» **Instructions for the task**
Of all the lines below, output only those starting at the one with "VNum 2)] in" and ending at the one with "body = VNum 0 /\", both ends included, exactly as written.
►
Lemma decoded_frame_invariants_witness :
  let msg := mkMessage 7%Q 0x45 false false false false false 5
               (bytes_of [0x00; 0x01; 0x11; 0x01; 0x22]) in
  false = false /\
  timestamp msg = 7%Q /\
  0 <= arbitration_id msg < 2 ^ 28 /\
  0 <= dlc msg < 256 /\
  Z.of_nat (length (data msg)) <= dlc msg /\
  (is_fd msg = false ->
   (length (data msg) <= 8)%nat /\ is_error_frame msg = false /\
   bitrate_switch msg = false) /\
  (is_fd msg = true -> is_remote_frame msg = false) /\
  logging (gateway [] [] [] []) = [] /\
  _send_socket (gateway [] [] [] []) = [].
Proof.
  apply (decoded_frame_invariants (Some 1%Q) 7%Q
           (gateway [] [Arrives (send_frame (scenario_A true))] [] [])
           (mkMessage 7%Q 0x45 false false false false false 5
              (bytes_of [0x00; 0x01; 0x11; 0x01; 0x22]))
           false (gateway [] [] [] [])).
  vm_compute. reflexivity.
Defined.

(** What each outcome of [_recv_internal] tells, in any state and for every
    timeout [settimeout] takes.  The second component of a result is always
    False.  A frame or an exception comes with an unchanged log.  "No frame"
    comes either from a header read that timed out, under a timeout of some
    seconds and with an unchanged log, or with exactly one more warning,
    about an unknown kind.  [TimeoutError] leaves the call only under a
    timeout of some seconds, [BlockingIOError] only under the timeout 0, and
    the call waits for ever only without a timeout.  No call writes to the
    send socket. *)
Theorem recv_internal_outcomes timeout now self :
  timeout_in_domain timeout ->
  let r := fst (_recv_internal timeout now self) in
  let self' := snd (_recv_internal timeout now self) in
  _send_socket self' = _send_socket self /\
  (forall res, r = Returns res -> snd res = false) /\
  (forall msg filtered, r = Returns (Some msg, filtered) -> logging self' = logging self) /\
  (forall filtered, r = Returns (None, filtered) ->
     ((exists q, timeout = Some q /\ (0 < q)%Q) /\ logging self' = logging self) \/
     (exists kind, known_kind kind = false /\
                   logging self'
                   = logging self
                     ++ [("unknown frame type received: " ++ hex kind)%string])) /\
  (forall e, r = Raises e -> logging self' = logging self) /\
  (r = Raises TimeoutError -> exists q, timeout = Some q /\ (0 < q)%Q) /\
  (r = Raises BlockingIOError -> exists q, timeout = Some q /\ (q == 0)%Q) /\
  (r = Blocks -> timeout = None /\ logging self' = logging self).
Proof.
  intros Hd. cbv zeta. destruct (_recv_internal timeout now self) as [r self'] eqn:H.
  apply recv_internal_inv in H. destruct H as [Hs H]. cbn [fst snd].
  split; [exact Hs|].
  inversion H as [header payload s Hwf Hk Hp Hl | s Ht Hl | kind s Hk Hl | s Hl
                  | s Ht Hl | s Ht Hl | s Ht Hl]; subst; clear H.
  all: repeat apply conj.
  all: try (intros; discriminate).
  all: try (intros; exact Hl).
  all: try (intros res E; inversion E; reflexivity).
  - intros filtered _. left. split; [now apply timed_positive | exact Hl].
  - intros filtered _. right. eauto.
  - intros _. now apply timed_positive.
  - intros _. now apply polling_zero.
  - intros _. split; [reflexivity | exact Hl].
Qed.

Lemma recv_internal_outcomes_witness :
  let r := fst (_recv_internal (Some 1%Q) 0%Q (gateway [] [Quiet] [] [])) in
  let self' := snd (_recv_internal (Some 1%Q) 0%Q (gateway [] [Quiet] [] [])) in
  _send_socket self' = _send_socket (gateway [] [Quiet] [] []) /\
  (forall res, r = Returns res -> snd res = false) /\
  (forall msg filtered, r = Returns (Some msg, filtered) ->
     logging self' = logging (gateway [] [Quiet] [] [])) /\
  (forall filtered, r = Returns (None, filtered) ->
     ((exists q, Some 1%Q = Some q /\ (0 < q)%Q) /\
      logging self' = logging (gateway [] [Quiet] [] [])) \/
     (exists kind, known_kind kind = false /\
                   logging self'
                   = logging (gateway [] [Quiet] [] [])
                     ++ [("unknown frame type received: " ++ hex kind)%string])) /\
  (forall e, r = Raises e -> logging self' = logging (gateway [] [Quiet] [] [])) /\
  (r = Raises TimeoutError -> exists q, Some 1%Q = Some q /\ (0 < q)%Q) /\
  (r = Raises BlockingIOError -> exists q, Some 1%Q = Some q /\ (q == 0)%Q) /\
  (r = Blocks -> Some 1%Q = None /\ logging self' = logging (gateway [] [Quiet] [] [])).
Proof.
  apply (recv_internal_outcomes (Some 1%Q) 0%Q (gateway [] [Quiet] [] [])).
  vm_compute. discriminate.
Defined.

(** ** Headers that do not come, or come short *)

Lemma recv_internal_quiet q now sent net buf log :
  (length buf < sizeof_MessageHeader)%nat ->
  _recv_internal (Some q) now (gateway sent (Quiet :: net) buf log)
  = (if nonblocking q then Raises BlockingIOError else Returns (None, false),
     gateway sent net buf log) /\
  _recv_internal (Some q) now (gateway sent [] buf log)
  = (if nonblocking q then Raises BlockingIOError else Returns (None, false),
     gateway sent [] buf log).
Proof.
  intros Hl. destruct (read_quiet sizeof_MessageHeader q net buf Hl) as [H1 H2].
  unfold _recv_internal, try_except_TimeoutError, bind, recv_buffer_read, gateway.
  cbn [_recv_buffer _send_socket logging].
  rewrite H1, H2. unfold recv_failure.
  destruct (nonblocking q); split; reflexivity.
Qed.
◄
►
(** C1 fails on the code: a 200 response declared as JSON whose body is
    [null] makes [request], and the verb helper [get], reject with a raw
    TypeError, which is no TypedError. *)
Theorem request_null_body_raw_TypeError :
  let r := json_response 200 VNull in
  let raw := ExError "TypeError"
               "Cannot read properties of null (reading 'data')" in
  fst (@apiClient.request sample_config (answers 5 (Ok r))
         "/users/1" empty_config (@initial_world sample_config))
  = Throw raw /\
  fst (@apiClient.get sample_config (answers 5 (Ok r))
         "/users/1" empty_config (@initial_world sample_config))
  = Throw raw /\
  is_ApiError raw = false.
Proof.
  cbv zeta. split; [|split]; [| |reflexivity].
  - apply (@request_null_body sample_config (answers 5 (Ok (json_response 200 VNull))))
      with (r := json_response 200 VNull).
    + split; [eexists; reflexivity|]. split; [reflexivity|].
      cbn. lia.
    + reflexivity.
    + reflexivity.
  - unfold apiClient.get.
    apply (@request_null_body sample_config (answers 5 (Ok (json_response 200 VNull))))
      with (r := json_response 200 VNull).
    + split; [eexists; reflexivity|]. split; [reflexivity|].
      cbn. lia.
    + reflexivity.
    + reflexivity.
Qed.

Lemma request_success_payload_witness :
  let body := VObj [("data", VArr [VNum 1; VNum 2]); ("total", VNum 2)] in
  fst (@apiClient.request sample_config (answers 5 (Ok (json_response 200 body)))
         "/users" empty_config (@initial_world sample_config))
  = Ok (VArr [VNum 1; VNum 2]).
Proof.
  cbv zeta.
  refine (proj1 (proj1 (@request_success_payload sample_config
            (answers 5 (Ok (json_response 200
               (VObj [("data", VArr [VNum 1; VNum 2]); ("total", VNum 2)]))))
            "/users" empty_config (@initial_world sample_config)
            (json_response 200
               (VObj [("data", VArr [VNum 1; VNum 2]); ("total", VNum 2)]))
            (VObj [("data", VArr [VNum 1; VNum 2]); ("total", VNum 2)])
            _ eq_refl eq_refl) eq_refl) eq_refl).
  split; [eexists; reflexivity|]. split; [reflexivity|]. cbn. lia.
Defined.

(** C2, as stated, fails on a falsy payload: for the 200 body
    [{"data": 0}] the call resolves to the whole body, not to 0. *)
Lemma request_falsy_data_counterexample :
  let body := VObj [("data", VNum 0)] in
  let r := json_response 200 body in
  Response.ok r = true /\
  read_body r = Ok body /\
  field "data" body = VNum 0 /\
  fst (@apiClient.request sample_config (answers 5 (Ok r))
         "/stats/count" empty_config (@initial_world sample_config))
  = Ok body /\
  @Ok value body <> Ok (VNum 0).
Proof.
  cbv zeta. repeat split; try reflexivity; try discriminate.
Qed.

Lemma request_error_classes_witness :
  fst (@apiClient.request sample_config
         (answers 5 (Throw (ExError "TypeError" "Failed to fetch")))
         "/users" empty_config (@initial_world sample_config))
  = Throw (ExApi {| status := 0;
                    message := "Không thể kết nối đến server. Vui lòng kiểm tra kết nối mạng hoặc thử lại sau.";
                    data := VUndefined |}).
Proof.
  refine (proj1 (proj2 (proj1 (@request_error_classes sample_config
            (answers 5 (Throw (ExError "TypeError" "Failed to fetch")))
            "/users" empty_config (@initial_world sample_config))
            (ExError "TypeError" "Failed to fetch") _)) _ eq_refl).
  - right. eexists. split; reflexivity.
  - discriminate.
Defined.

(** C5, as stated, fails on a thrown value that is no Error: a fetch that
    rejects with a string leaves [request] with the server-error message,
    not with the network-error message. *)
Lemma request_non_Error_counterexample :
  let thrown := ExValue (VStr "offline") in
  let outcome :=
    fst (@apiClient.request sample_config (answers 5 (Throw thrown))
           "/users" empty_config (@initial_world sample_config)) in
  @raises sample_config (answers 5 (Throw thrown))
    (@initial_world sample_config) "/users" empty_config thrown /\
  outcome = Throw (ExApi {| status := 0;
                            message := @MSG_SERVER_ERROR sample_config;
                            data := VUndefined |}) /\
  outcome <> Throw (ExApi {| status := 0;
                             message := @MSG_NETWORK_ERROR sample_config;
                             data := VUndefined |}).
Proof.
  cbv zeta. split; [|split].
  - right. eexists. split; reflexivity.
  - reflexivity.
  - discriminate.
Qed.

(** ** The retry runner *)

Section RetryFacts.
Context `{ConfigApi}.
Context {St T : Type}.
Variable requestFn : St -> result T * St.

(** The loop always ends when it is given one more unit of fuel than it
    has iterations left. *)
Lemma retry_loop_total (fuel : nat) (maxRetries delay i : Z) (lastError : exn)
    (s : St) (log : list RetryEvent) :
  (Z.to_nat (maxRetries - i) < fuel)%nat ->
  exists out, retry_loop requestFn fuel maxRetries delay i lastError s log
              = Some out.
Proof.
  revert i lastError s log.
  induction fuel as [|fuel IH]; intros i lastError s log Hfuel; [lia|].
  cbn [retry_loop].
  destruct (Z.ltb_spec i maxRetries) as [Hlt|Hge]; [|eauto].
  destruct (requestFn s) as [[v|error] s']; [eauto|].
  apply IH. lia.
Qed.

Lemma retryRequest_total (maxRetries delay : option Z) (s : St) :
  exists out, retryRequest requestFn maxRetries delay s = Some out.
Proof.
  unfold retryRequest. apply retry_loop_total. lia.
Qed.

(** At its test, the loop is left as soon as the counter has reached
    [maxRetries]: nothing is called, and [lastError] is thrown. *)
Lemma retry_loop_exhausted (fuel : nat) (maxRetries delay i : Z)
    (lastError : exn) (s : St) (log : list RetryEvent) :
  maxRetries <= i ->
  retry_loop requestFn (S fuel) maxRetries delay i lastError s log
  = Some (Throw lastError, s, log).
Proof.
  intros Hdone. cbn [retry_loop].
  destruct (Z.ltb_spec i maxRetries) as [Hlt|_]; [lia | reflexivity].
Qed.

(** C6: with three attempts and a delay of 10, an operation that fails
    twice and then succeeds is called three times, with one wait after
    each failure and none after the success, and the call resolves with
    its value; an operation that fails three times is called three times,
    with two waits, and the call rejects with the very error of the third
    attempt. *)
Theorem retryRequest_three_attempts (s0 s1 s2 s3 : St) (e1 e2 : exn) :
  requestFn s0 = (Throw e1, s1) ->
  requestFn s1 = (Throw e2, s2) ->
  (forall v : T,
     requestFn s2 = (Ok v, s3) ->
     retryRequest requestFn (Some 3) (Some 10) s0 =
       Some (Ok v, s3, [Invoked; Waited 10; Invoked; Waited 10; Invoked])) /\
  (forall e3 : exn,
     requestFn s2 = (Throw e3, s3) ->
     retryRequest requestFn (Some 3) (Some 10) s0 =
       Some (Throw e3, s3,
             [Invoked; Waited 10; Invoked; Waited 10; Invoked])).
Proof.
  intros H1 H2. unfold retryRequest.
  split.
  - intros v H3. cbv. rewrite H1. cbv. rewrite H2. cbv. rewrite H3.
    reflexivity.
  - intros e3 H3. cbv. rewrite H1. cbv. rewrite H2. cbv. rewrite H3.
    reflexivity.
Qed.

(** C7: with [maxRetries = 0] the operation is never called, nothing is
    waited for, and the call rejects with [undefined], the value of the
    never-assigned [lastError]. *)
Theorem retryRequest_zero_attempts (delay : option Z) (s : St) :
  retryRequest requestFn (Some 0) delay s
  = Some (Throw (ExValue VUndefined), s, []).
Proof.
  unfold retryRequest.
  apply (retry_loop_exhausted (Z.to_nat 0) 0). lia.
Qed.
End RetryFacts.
◄
►
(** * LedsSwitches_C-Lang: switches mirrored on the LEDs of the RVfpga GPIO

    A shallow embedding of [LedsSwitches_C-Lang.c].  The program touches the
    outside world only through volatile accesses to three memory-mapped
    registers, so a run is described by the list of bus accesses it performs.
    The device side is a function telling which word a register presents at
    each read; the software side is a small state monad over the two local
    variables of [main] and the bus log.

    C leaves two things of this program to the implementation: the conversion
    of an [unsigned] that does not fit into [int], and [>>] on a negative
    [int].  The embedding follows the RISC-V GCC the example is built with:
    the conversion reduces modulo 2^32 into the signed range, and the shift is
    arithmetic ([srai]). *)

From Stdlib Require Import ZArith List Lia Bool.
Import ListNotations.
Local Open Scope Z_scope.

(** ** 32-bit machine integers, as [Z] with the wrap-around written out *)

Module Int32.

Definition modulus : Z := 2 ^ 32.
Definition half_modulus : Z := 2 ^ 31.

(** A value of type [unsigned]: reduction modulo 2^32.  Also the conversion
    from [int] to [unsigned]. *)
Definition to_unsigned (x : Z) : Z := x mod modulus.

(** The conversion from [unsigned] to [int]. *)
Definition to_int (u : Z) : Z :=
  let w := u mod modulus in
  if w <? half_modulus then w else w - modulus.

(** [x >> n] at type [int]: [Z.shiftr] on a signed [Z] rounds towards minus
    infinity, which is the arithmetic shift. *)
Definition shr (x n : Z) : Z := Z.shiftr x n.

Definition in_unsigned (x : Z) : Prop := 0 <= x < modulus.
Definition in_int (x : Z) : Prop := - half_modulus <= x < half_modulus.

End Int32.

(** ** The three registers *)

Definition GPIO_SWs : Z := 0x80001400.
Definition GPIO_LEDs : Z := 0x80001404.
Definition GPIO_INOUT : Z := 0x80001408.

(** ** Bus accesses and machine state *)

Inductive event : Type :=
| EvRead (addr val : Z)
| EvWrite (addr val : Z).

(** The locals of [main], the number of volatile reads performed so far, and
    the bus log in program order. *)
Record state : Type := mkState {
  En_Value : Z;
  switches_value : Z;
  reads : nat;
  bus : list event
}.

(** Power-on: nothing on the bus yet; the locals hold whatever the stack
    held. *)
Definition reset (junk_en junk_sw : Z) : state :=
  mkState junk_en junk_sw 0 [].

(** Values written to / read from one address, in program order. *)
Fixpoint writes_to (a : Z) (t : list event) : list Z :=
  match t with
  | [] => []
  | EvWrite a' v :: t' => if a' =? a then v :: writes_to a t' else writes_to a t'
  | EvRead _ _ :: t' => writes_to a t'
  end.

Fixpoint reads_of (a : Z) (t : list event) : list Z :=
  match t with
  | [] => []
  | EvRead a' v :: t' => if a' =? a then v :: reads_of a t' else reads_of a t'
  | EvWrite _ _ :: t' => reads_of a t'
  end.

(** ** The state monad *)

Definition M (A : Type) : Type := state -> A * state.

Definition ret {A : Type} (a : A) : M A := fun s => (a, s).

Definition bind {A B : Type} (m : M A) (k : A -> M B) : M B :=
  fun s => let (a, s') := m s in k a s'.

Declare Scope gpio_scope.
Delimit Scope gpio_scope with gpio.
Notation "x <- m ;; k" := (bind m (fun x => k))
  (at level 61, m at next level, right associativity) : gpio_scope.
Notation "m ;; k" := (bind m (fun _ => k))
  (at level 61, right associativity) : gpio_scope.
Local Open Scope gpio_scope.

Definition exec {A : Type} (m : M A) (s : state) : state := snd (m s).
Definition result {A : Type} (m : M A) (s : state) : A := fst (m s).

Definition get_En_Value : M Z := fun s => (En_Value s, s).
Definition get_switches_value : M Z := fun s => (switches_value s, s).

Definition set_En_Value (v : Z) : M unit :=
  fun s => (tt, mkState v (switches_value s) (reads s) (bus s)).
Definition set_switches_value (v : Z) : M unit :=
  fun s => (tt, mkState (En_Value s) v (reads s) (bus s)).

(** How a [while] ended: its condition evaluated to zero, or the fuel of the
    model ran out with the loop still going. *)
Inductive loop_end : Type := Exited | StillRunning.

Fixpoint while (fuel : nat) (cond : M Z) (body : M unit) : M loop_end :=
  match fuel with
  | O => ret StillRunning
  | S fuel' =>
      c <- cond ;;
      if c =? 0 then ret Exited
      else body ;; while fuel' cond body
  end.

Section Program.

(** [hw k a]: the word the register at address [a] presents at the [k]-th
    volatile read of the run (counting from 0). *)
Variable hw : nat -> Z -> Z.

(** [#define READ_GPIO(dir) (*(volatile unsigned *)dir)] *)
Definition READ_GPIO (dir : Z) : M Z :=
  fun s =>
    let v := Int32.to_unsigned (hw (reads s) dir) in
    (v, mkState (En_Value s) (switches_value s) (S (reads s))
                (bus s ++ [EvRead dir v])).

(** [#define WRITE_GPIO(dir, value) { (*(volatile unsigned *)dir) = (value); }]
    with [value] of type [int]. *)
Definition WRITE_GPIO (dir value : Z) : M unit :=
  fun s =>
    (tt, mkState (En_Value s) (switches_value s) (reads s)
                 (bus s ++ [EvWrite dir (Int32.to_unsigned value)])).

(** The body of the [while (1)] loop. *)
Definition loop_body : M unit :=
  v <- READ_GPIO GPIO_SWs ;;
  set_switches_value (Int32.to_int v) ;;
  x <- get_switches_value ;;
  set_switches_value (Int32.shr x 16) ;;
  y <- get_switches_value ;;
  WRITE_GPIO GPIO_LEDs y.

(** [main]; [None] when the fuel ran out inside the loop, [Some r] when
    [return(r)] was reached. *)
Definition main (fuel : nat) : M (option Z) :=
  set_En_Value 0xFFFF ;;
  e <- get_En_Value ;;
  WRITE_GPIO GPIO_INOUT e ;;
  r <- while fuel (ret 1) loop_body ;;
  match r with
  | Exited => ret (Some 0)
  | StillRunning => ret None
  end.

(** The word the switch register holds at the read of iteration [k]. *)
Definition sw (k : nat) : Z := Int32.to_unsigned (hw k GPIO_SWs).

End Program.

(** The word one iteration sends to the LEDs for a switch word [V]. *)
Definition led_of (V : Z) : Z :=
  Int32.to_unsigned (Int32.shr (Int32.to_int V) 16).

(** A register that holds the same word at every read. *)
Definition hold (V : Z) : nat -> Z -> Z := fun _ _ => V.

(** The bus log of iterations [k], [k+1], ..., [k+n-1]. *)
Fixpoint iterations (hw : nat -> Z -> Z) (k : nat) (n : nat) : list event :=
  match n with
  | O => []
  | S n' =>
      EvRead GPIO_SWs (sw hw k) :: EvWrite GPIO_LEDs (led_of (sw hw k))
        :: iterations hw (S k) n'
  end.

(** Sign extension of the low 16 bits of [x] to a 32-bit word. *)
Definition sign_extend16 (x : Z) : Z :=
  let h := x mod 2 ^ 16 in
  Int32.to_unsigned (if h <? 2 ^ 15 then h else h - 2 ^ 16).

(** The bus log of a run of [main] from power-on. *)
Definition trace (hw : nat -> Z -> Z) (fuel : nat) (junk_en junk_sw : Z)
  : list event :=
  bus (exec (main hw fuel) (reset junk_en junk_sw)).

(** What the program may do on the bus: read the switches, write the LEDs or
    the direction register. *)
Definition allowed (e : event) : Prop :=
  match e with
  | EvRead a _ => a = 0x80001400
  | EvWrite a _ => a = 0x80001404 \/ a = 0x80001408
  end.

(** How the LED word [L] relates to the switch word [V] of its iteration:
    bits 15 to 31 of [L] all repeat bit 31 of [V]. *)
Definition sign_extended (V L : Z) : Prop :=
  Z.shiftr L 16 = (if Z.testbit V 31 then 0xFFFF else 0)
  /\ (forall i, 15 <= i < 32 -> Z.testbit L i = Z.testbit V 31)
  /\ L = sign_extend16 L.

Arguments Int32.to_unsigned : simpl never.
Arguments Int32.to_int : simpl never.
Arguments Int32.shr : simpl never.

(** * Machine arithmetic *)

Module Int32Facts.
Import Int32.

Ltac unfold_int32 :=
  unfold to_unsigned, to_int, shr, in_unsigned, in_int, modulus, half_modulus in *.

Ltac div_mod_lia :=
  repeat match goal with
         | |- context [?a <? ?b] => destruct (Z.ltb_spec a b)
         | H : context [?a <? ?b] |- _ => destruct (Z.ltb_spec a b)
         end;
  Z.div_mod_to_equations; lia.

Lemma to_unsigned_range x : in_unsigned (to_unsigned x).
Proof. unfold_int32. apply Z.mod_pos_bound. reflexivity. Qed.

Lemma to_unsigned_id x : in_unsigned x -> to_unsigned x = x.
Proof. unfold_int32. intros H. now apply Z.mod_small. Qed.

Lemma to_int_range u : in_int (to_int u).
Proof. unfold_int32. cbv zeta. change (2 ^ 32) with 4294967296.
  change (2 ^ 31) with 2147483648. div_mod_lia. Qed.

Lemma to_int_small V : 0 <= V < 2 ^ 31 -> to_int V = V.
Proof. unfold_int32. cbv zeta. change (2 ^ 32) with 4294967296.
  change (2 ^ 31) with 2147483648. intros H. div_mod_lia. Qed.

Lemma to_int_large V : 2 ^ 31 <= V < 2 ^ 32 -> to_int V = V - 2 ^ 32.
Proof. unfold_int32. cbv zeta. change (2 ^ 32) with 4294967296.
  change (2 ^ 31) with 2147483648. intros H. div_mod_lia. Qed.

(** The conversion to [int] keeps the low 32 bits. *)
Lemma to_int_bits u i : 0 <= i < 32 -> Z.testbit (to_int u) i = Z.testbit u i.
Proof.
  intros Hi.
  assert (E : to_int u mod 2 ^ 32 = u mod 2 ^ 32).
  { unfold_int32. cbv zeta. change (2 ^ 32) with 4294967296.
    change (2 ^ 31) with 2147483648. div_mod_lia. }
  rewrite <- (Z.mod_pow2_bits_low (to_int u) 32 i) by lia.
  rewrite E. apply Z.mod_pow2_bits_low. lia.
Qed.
◄
» **The answer**
  let body := VObj [("data", VArr [VNum 1; VNum 2]); ("total", VNum 2)] in
  fst (@apiClient.request sample_config (answers 5 (Ok (json_response 200 body)))
         "/users" empty_config (@initial_world sample_config))
  = Ok (VArr [VNum 1; VNum 2]).
Proof.
  cbv zeta.
  refine (proj1 (proj1 (@request_success_payload sample_config
            (answers 5 (Ok (json_response 200
               (VObj [("data", VArr [VNum 1; VNum 2]); ("total", VNum 2)]))))
            "/users" empty_config (@initial_world sample_config)
            (json_response 200
               (VObj [("data", VArr [VNum 1; VNum 2]); ("total", VNum 2)]))
            (VObj [("data", VArr [VNum 1; VNum 2]); ("total", VNum 2)])
            _ eq_refl eq_refl) eq_refl) eq_refl).
  split; [eexists; reflexivity|]. split; [reflexivity|]. cbn. lia.
Defined.

(** C2, as stated, fails on a falsy payload: for the 200 body
    [{"data": 0}] the call resolves to the whole body, not to 0. *)
Lemma request_falsy_data_counterexample :
  let body := VObj [("data", VNum 0)] in
  let r := json_response 200 body in
  Response.ok r = true /\
  read_body r = Ok body /\
  field "data" body = VNum 0 /\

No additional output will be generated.